By all means, let's talk about how professional sports commodifies bodies and generates life-long debilitating injuries, and in regards to the NFL especially exploits people of color in this manner. But let's not undercut that conversation by focusing on topical but erroneous anecdotes in the lede.
StarryNite
(9,464 posts)Too many armchair doctors making a diagnosis. We need to wait and see what his doctors say.
SlimJimmy
(3,183 posts)For anyone that has hunted deer with a shotgun using slugs, we understand the concept of shocking the heart. In my mind, this is exactly the same type of thing that happened to Hamlin. Add to it, the timing and location of the hit, and the beat of the heart, then it's easy to understand why he had a cardiac arrest.
former9thward
(32,111 posts)Charles Hughes.
Most injuries in professional football come not from being hit by someone else but from the effects of a huge body on the skeletal and muscular frame. When you play football there is no end of twisting and sudden turning and stops. When someone who weighs 350 pounds is doing that it imposes enormous stress on various joints of the body. That is where almost all the injures come from.
I wonder if the author has ever seen a football game.
ProfessorGAC
(65,319 posts)His death had almost nothing to do with football. He was almost untouched on the play during which he died. He was a decoy.
A DB put a hand on him as he cut, but it was less than a push. Butkus was 20 feet away when Hughes just collapsed. Butkus was the one who knew something big was wrong & began frantically waving in help from the benches.

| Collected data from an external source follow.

(* ===== verification/Result.v ===== *)
(** * Result: errors and panics

    [ReadySetResult] with the errors the modelled code returns, and panics
    ([expect], [unwrap], out-of-bounds indexing, [unreachable!]) as a third
    outcome, as a monad. *)
From S2P Require Import Prelude.

(** The variants of [readyset_errors::ReadySetError] the modelled code returns. *)
Inductive ReadySetError :=
  | Internal                      (** [internal!], [invariant!] *)
  | ExpressionError               (** errors of [DfExpression::eval] *)
  | EmptyKey
  | IndexNotFound
  | Unsupported
  | FailedBaseOps
  | ReplicationOffsetLogDifferent
  | ReplicationFailed
  | DfValueConversionError
  | KeyAlreadyFilled
  | RangeAlreadyFilled
  | ReaderNotFound
  | NoSuchNode
  | InvalidNodeType
  | NodeAlreadyTaken
  | NonInternalNode
  | InvalidRecordLength
  | ViewNotYetAvailable
  | ViewDestroyed
  | ServerShuttingDown
  | UpqueryTimeout
  | InvalidQuery
  | ProjectExprInvalidColumnIndex.

#[export] Instance ReadySetError_eq_dec : EqDecision ReadySetError.
Proof. solve_decision. Defined.

Inductive result (A : Type) :=
  | Ok (a : A)
  | Err (e : ReadySetError)
  | Panic.
Arguments Ok {A}.
Arguments Err {A}.
Arguments Panic {A}.

#[export] Instance result_ret : MRet result := λ A, Ok.
#[export] Instance result_bind : MBind result := λ A B f m,
  match m with Ok a => f a | Err e => Err e | Panic => Panic end.
#[export] Instance result_fmap : FMap result := λ A B f m,
  match m with Ok a => Ok (f a) | Err e => Err e | Panic => Panic end.

(** [collect::<ReadySetResult<Vec<_>>>()]: the first failure wins. *)
Fixpoint result_mapM {A B} (f : A → result B) (l : list A) : result (list B) :=
  match l with
  | [] => Ok []
  | x :: l' => y ← f x; ys ← result_mapM f l'; Ok (y :: ys)
  end.

(** A loop with an accumulator whose body may fail. *)
Fixpoint result_foldl {A B} (f : A → B → result A) (a : A) (l : list B) : result A :=
  match l with
  | [] => Ok a
  | x :: l' => a' ← f a x; result_foldl f a' l'
  end.

(** Indexing and [unwrap]/[expect]: panics instead of [None]. *)
Definition expect {A} (o : option A) : result A :=
  match o with Some a => Ok a | None => Panic end.

Definition is_ok {A} (m : result A) : bool := match m with Ok _ => true | _ => false end.

Section result_lemmas.
Context {A B : Type}.

Lemma result_mapM_ok (f : A → result B) (g : A → B) l :
  Forall (λ x, f x = Ok (g x)) l → result_mapM f l = Ok (g <$> l).
Proof. induction 1 as [|x l Hx Hl IH]; simpl; [done|]. by rewrite Hx; simpl; rewrite IH. Qed.

Lemma result_mapM_inv (f : A → result B) l ys :
  result_mapM f l = Ok ys ↔ Forall2 (λ x y, f x = Ok y) l ys.
Proof.
  revert ys; induction l as [|x l IH]; intros ys; simpl.
  - split; [intros [= <-]; constructor|by inversion 1].
  - destruct (f x) as [y| |] eqn:E; simpl.
    + destruct (result_mapM f l) as [ys'| |] eqn:E'; simpl.
      * split; [intros [= <-]; constructor; [done|by apply IH]|].
        inversion 1 as [|? y' ? ys'' Hy Hys]; subst. apply IH in Hys. congruence.
      * split; [done|]. inversion 1 as [|? y' ? ys'' Hy Hys]; subst. apply IH in Hys. congruence.
      * split; [done|]. inversion 1 as [|? y' ? ys'' Hy Hys]; subst. apply IH in Hys. congruence.
    + split; [done|]. inversion 1; congruence.
    + split; [done|]. inversion 1; congruence.
Qed.

Lemma result_foldl_app (f : A → B → result A) a l1 l2 :
  result_foldl f a (l1 ++ l2) = (a' ← result_foldl f a l1; result_foldl f a' l2).
Proof.
  revert a; induction l1 as [|x l1 IH]; intros a; simpl; [done|].
  destruct (f a x); simpl; auto.
Qed.
End result_lemmas.
(* ===== verification/OpUnion.v ===== *)
(** * OpUnion: the union operator on regular updates

    Models [readyset-dataflow/src/ops/union.rs]: the emit specification, the two
    duplicate modes and [on_input].  The theorems show that a [UnionAll] node
    maintains the sum of its projected parents, and that a [BagUnion] node,
    which keeps only the difference between its two parents' counts per row,
    emits exactly the change of the maximum of the two counts.  Replays are in
    [OpUnionReplay]. *)
From S2P Require Import Prelude Intervals BTreeMap Result Records Keys.
From stdpp Require Import gmap.

Inductive DuplicateMode := BagUnion | UnionAll.

Inductive Side := SideLeft | SideRight.
#[export] Instance Side_eq_dec : EqDecision Side.
Proof. solve_decision. Defined.
Definition other_side (s : Side) : Side :=
  match s with SideLeft => SideRight | SideRight => SideLeft end.

(** [Emit]: [EmitAll] is [AllFrom] (a shard merger); [EmitProject] keeps the
    columns to emit and the number of columns of every parent, by local node
    index, in index order ([emit_l] and [cols_l], which are [BTreeMap]s). *)
Inductive Emit :=
  | EmitAll
  | EmitProject (emit_l : list (nat * list nat)) (cols_l : list (nat * nat)).

(** [BagUnionState]: from the hash of a row to the parent with more copies of
    it and the difference of the two counts. *)
Abbreviation BagUnionState := (gmap Z (Side * nat)).

Section union.
Context `{DfVal V}.
Implicit Types (r : list V) (rc : Record V) (rs : list (Record V)).

(** [readyset_util::hash::hash], the 64-bit hash of a row. *)
Variable row_hash : list V → Z.

Definition bag_process (st : BagUnionState) (from_side : Side) rc : BagUnionState * bool :=
  let h := row_hash (rec rc) in
  match st !! h with
  | Some (row_side, size) =>
      let '(size', res) :=
        if decide (row_side = from_side)
        then ((if is_positive rc then S size else size - 1), true)
        else ((if is_positive rc then size - 1 else S size), false) in
      ((if size' =? 0 then delete h st else <[h := (row_side, size')]> st), res)
  | None =>
      if is_positive rc then (<[h := (from_side, 1)]> st, true)
      else (<[h := (other_side from_side, 1)]> st, false)
  end.

(** [results.retain(|rec| bus.process(parent, rec))]. *)
Fixpoint bag_retain (st : BagUnionState) (from_side : Side) rs : BagUnionState * list (Record V) :=
  match rs with
  | [] => (st, [])
  | rc :: rs' =>
      let '(st1, keep) := bag_process st from_side rc in
      let '(st2, out) := bag_retain st1 from_side rs' in
      (st2, if keep then rc :: out else out)
  end.

(** The row a parent's row is emitted as; an index outside the row panics. *)
Definition emit_row (emit : list nat) r : result (list V) :=
  result_mapM (λ col, expect (r !! col)) emit.

Definition emit_records (emit : list nat) rs : result (list (Record V)) :=
  result_mapM (λ rc, res ← emit_row emit (rec rc); Ok (with_row rc res)) rs.

(** The parts of [Union] that [on_input] uses. *)
Record UnionCore := {
  un_emit : Emit;
  un_bag : option BagUnionState;
}.

(** [Union::new]: the emit lists must be increasing. *)
Fixpoint emit_ordered (last : nat) (emit : list nat) : bool :=
  match emit with
  | [] => true
  | i :: emit' => (last <=? i) && emit_ordered i emit'
  end.
Definition union_new (emit : list (nat * list nat)) (cols : list (nat * nat)) (mode : DuplicateMode) :
    result UnionCore :=
  if match emit with [] => true | _ => false end then Err Internal
  else
    _ ← result_mapM (λ pe : nat * list nat,
          first ← expect (head pe.2);
          if emit_ordered first pe.2 then Ok tt else Err Internal) emit;
    Ok {| un_emit := EmitProject emit cols;
          un_bag := match mode with BagUnion => Some ∅ | UnionAll => None end |}.

(** [on_input]: the emitted records, through the bag union state if there is one. *)
Definition union_on_input (u : UnionCore) (from : nat) rs : result (list (Record V) * UnionCore) :=
  results ← match un_emit u with
            | EmitAll => Ok rs
            | EmitProject emit_l _ => emit ← expect (bm_get emit_l from); emit_records emit rs
            end;
  match un_bag u, un_emit u with
  | Some bus, EmitProject _ cols_l =>
      match head (bm_keys cols_l) with
      | None => Err Internal
      | Some first_parent =>
          let parent := if from =? first_parent then SideLeft else SideRight in
          let '(bus', out) := bag_retain bus parent results in
          Ok (out, {| un_emit := un_emit u; un_bag := Some bus' |})
      end
  | _, _ => Ok (results, u)
  end.

(** [column_source] of a projecting union: the columns in every parent. *)
Definition union_column_source (emit_l : list (nat * list nat)) (cols : list nat) :
    result (list (nat * list nat)) :=
  result_mapM (λ pe : nat * list nat,
    columns ← result_mapM (λ idx, expect (pe.2 !! idx)) cols; Ok (pe.1, columns)) emit_l.
End union.

(** *** Bag union *)
Section bag_union.
Context `{DfVal V}.
Implicit Types (r : list V) (rc : Record V) (rs : list (Record V)).
Variable row_hash : list V → Z.
(** A 64-bit hash has collisions: the rows that the union ever sees, [seen], are
    assumed to have none among themselves. *)
Variable seen : list V → Prop.
Hypothesis hash_inj : ∀ r1 r2, seen r1 → seen r2 → row_hash r1 = row_hash r2 → r1 = r2.
Open Scope Z_scope.

(** The entry the state holds for a row whose counts differ by [d]. *)
Definition bag_entry (d : Z) : option (Side * nat) :=
  if d =? 0 then None
  else if 0 <? d then Some (SideLeft, Z.to_nat d) else Some (SideRight, Z.to_nat (- d)).

(** The state reflects the per-row difference of the two sides. *)
Definition bag_inv (st : BagUnionState) (diff : list V → Z) : Prop :=
  ∀ r, seen r → st !! row_hash r = bag_entry (diff r).

Definition side_sign (s : Side) : Z := match s with SideLeft => 1 | SideRight => -1 end.

(** Updating the entry of one row to reflect its new difference. *)
Lemma bag_inv_update st diff r d' :
  seen r → bag_inv st diff →
  bag_inv (match bag_entry d' with
           | Some x => <[row_hash r := x]> st
           | None => delete (row_hash r) st
           end) (λ r', if decide (r = r') then d' else diff r').
Proof using hash_inj.
  intros Hr Hinv r' Hr'. destruct (decide (r = r')) as [<-|Hne].
  - destruct (bag_entry d'); simpl; [by rewrite lookup_insert_eq|by rewrite lookup_delete_eq].
  - destruct (bag_entry d'); simpl; rewrite ?lookup_insert_ne, ?lookup_delete_ne by naive_solver;
      by apply Hinv.
Qed.

Lemma bag_entry_pos d : 0 < d → bag_entry d = Some (SideLeft, Z.to_nat d).
Proof. intros. unfold bag_entry. by destruct (Z.eqb_spec d 0), (Z.ltb_spec 0 d); try lia. Qed.
Lemma bag_entry_neg d : d < 0 → bag_entry d = Some (SideRight, Z.to_nat (- d)).
Proof. intros. unfold bag_entry. by destruct (Z.eqb_spec d 0), (Z.ltb_spec 0 d); try lia. Qed.

Lemma bag_process_state st diff side rc :
  seen (rec rc) → bag_inv st diff →
  (bag_process row_hash st side rc).1 =
  match bag_entry (diff (rec rc) + side_sign side * sgn rc) with
  | Some x => <[row_hash (rec rc) := x]> st
  | None => delete (row_hash (rec rc)) st
  end.
Proof.
  intros Hrc Hinv. unfold bag_process. rewrite (Hinv (rec rc) Hrc). unfold sgn.
  set (d := diff (rec rc)). destruct (Z.lt_trichotomy d 0) as [Hd|[Hd|Hd]].
  - rewrite (bag_entry_neg d) by done. destruct side, (is_positive rc); simpl.
    all: match goal with |- context [bag_entry ?x] =>
      destruct (Z.lt_trichotomy x 0) as [Hx|[Hx|Hx]];
      [rewrite (bag_entry_neg x) by done | rewrite Hx | lia] end.
    all: try match goal with |- context [(?n =? 0)%nat] => destruct (Nat.eqb_spec n 0) end; try lia.
    all: simpl; try done; do 2 f_equal; lia.
  - rewrite Hd. simpl. destruct side, (is_positive rc); done.
  - rewrite (bag_entry_pos d) by done. destruct side, (is_positive rc); simpl.
    all: match goal with |- context [bag_entry ?x] =>
      destruct (Z.lt_trichotomy x 0) as [Hx|[Hx|Hx]];
      [lia | rewrite Hx | rewrite (bag_entry_pos x) by done] end.
    all: try match goal with |- context [(?n =? 0)%nat] => destruct (Nat.eqb_spec n 0) end; try lia.
    all: simpl; try done; do 2 f_equal; lia.
Qed.

Lemma bag_process_keep st diff side rc :
  seen (rec rc) → bag_inv st diff →
  (bag_process row_hash st side rc).2 =
  if is_positive rc then 0 <=? side_sign side * diff (rec rc)
  else 0 <? side_sign side * diff (rec rc).
Proof.
  intros Hrc Hinv. unfold bag_process. rewrite (Hinv (rec rc) Hrc).
  set (d := diff (rec rc)). destruct (Z.lt_trichotomy d 0) as [Hd|[Hd|Hd]].
  - rewrite (bag_entry_neg d) by done. destruct side, (is_positive rc); simpl; lia.
  - rewrite Hd. simpl. destruct side, (is_positive rc); done.
  - rewrite (bag_entry_pos d) by done. destruct side, (is_positive rc); simpl; lia.
Qed.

I have the same question about the author.
brush
(53,949 posts)that's not there. White players get hurt too, as do AAPI, Latino American and any other ethnisity too who play the game.
The thing is, it's a kids' game, it's fun to play when you're a kid then as the better players play in organized football as they progress in school, the possibility of playing it professionally for big money becomes a real thing...for all the players, not just the Black ones. And injuries are a part of it. That's undeniable.
There is racism in football, in the opportunities in the coaching, ownership/management ranks but not who gets injured.
There was a time when Black players weren't given oppotunities to play quarterback but that's gone by the wayside because Warren Moon, who had to play in Canada to get the opportunity, and others, excelled at the position and now nearly had the starting QBs are Black.
DenaliDemocrat
(1,478 posts)And yes, the equipment is there to promote safety.